(Stored data entries)
%%

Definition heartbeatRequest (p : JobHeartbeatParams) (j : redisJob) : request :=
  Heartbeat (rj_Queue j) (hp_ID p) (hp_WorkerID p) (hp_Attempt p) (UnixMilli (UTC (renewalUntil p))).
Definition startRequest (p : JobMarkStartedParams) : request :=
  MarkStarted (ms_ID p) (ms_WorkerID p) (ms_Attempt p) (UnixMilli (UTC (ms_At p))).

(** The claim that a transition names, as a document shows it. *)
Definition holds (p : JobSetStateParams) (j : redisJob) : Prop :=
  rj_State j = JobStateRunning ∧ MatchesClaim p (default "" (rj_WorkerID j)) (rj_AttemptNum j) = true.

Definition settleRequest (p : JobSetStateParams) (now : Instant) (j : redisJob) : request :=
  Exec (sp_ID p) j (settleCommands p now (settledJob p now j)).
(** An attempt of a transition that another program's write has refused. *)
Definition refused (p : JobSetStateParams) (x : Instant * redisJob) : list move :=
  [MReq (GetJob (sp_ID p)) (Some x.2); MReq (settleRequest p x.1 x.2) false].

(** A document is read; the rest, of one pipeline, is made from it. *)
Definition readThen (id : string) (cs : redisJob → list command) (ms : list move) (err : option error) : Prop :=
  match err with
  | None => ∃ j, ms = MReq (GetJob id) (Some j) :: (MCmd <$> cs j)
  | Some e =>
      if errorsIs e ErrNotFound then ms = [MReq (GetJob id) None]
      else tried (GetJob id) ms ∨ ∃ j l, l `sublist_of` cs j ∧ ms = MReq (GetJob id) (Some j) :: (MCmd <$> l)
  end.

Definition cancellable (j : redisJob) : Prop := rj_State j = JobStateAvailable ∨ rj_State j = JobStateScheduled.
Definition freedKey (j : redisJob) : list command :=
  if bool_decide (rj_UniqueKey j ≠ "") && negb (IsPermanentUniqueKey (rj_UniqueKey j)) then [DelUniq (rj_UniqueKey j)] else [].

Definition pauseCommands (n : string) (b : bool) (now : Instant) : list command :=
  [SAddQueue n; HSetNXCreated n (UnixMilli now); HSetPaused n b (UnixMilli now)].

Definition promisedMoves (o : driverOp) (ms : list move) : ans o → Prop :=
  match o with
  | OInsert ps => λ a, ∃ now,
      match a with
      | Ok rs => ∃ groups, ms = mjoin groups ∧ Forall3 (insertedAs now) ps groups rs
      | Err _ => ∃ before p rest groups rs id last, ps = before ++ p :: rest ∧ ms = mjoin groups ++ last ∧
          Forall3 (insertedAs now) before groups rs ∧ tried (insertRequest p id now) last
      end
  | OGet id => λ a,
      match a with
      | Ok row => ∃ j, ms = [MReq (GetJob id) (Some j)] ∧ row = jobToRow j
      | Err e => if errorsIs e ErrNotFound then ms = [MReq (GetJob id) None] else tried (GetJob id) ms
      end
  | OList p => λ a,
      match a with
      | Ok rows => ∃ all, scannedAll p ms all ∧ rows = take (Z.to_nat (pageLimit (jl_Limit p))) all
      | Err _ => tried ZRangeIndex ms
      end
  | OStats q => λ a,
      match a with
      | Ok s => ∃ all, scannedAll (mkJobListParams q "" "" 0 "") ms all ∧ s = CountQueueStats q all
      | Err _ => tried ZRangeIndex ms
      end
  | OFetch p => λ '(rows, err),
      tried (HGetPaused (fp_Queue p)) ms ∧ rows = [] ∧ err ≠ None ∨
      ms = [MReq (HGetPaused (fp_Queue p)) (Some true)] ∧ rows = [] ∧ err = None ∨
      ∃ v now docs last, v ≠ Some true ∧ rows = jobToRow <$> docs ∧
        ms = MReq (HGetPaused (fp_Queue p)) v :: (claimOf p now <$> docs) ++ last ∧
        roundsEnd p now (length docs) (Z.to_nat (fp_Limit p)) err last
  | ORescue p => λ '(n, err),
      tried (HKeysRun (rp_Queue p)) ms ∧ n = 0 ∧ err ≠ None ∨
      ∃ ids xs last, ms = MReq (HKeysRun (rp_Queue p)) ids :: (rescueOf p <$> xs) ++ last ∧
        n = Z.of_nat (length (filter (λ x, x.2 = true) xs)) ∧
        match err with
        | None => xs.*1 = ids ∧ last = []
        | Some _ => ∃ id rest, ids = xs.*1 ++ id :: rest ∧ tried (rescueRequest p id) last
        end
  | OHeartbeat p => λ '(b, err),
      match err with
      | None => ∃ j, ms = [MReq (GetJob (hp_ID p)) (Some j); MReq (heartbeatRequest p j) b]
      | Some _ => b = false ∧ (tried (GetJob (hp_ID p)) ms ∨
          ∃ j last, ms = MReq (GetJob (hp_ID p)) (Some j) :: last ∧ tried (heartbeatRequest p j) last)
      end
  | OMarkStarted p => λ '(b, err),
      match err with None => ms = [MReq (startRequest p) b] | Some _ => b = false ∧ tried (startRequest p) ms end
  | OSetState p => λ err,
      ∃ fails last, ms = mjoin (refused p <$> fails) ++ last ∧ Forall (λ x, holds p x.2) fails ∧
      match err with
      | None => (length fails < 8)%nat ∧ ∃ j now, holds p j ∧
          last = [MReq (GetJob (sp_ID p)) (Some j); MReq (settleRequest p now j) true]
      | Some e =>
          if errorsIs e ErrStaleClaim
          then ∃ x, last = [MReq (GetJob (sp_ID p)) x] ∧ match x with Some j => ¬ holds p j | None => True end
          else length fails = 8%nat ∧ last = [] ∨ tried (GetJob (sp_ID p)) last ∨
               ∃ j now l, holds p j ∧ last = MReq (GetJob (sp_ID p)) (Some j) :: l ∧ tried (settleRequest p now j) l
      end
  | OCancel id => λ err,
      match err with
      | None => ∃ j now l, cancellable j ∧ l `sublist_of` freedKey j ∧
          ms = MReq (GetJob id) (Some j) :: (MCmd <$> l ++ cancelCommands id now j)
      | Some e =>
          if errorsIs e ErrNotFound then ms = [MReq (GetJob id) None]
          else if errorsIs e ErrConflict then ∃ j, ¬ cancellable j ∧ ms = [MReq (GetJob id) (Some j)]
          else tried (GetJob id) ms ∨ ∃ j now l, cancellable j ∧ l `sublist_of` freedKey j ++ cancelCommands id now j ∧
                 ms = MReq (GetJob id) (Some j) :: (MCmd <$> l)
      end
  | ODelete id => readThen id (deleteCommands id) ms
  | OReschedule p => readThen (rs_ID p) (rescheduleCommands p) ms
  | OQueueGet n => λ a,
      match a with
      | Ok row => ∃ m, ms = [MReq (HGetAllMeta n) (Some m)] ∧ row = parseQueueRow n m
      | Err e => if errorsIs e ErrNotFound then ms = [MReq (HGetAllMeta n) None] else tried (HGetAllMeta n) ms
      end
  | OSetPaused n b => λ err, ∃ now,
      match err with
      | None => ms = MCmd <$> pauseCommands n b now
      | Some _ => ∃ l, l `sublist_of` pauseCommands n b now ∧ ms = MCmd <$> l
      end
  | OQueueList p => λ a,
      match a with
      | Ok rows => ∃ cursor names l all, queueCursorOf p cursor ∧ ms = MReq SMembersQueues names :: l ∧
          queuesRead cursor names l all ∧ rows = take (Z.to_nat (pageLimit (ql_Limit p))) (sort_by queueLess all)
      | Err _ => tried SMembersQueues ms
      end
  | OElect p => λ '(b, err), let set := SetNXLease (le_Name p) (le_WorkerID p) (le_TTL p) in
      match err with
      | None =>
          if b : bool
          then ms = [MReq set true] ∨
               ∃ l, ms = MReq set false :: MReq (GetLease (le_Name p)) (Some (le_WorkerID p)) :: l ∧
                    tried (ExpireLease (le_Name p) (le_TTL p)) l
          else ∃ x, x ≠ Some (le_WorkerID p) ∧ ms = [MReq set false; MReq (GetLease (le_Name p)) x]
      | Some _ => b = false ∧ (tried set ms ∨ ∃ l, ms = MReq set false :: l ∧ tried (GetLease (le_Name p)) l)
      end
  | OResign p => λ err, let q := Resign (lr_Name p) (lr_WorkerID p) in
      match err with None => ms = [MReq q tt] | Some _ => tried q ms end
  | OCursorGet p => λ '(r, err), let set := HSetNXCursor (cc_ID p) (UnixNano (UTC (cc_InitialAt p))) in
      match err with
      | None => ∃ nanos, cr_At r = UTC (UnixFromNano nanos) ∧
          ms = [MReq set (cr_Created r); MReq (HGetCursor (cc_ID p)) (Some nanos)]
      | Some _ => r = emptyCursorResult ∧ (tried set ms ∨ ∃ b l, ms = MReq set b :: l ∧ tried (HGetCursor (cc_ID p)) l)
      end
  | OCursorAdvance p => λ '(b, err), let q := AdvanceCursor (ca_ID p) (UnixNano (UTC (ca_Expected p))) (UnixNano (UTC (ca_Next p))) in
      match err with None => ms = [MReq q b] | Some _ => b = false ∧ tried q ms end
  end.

%%
%%

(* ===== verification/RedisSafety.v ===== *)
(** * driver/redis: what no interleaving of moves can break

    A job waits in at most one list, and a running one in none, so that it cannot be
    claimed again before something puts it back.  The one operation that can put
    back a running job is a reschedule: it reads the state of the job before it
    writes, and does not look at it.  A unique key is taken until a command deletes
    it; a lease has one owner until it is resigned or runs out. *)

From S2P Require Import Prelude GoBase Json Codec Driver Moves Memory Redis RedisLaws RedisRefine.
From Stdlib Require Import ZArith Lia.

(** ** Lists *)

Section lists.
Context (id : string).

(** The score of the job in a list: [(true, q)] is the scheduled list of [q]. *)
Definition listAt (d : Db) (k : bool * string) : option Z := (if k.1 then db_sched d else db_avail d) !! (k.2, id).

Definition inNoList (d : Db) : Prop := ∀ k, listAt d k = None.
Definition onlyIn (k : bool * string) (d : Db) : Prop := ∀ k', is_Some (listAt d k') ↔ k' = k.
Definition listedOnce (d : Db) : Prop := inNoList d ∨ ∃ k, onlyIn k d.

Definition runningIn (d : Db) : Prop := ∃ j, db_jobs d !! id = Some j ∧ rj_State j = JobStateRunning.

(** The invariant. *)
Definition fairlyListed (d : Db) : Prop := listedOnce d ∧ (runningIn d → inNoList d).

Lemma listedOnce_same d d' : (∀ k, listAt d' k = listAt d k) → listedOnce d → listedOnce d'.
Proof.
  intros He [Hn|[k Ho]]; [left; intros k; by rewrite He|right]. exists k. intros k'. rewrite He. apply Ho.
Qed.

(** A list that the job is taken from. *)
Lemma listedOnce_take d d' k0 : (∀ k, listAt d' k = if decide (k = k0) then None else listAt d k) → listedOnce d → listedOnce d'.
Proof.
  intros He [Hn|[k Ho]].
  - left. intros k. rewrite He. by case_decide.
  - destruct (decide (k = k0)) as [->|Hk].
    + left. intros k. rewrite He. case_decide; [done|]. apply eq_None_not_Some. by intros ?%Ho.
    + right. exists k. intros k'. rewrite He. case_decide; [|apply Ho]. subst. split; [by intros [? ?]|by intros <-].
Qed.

%%
%%

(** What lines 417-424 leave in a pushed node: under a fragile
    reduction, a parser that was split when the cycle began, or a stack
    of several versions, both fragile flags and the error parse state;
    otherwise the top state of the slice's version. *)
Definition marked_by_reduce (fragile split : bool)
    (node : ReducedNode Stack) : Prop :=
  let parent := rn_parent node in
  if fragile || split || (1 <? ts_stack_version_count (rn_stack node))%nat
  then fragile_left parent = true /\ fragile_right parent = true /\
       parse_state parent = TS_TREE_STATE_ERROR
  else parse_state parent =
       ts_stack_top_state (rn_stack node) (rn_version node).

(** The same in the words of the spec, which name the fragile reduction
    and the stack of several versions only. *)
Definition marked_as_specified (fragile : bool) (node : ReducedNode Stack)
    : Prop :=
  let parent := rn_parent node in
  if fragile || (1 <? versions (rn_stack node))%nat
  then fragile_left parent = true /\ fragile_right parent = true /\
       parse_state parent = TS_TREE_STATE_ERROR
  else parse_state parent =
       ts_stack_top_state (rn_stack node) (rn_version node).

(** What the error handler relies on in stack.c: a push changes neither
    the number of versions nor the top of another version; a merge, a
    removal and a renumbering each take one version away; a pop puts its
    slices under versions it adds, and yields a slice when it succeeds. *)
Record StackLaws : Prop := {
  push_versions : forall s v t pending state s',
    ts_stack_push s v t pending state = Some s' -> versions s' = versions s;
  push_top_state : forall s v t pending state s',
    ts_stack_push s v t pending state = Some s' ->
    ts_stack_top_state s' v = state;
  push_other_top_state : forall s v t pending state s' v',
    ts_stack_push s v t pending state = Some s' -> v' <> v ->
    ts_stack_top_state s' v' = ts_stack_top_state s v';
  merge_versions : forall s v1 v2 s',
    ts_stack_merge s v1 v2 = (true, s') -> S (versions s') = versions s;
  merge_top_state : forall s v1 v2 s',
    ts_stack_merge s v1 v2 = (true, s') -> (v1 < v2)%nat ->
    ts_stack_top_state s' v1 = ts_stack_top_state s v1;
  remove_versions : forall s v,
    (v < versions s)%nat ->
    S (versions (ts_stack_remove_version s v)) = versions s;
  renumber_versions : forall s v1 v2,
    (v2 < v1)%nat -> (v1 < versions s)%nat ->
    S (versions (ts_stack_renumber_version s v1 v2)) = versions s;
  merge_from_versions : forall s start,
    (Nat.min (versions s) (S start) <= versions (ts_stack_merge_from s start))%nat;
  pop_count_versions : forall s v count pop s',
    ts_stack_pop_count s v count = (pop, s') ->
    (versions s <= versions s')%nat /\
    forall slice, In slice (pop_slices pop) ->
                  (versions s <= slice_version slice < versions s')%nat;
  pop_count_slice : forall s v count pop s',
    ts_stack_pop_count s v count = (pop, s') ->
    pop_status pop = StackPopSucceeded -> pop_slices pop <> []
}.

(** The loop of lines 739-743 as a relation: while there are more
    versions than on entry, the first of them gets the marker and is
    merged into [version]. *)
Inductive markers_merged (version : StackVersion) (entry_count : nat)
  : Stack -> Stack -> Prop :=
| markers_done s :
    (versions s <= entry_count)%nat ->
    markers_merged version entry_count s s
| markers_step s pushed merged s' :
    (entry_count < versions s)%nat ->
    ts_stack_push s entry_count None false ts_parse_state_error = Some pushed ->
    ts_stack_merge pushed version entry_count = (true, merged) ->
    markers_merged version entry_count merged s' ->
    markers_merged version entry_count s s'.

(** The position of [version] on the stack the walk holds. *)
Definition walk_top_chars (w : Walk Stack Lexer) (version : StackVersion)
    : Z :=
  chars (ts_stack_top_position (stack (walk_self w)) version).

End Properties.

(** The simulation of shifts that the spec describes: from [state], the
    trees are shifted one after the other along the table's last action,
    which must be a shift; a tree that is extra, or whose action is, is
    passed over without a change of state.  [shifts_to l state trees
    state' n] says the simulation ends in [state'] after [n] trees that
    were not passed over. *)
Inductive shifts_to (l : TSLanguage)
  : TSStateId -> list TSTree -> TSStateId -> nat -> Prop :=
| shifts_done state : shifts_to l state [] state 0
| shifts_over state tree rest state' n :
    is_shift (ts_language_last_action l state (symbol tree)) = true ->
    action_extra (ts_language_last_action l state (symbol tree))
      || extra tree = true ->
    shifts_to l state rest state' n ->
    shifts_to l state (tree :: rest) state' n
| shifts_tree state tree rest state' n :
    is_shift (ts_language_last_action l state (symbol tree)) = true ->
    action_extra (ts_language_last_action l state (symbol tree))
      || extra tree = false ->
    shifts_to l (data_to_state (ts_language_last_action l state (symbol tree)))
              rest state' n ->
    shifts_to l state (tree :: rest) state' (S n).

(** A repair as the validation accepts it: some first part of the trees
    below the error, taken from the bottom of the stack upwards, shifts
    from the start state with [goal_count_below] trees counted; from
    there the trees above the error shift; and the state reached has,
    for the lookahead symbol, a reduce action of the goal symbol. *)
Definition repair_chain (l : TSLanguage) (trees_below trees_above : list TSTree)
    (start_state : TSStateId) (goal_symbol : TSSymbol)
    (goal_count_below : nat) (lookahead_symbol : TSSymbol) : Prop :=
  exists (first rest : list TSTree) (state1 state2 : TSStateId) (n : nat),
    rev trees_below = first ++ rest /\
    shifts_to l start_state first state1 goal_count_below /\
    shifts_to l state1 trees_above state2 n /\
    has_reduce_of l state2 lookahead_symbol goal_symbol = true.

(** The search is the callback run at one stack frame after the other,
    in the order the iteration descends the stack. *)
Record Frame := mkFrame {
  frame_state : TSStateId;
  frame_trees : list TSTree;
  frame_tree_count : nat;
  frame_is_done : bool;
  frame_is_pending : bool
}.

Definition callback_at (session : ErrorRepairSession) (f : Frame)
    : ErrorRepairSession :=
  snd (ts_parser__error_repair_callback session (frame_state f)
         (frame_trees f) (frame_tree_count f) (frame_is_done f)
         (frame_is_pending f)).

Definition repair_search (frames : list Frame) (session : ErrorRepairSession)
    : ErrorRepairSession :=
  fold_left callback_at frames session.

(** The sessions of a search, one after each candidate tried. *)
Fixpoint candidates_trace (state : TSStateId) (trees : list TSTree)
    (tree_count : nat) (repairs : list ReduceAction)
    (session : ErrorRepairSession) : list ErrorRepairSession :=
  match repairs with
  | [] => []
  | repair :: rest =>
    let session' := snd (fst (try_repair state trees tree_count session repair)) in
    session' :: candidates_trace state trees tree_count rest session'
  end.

%%

Activity: List each line of the records that holds the string "pushed".

Answer below:
(** What lines 417-424 leave in a pushed node: under a fragile
| markers_step s pushed merged s' :
    ts_stack_push s entry_count None false ts_parse_state_error = Some pushed ->
    ts_stack_merge pushed version entry_count = (true, merged) ->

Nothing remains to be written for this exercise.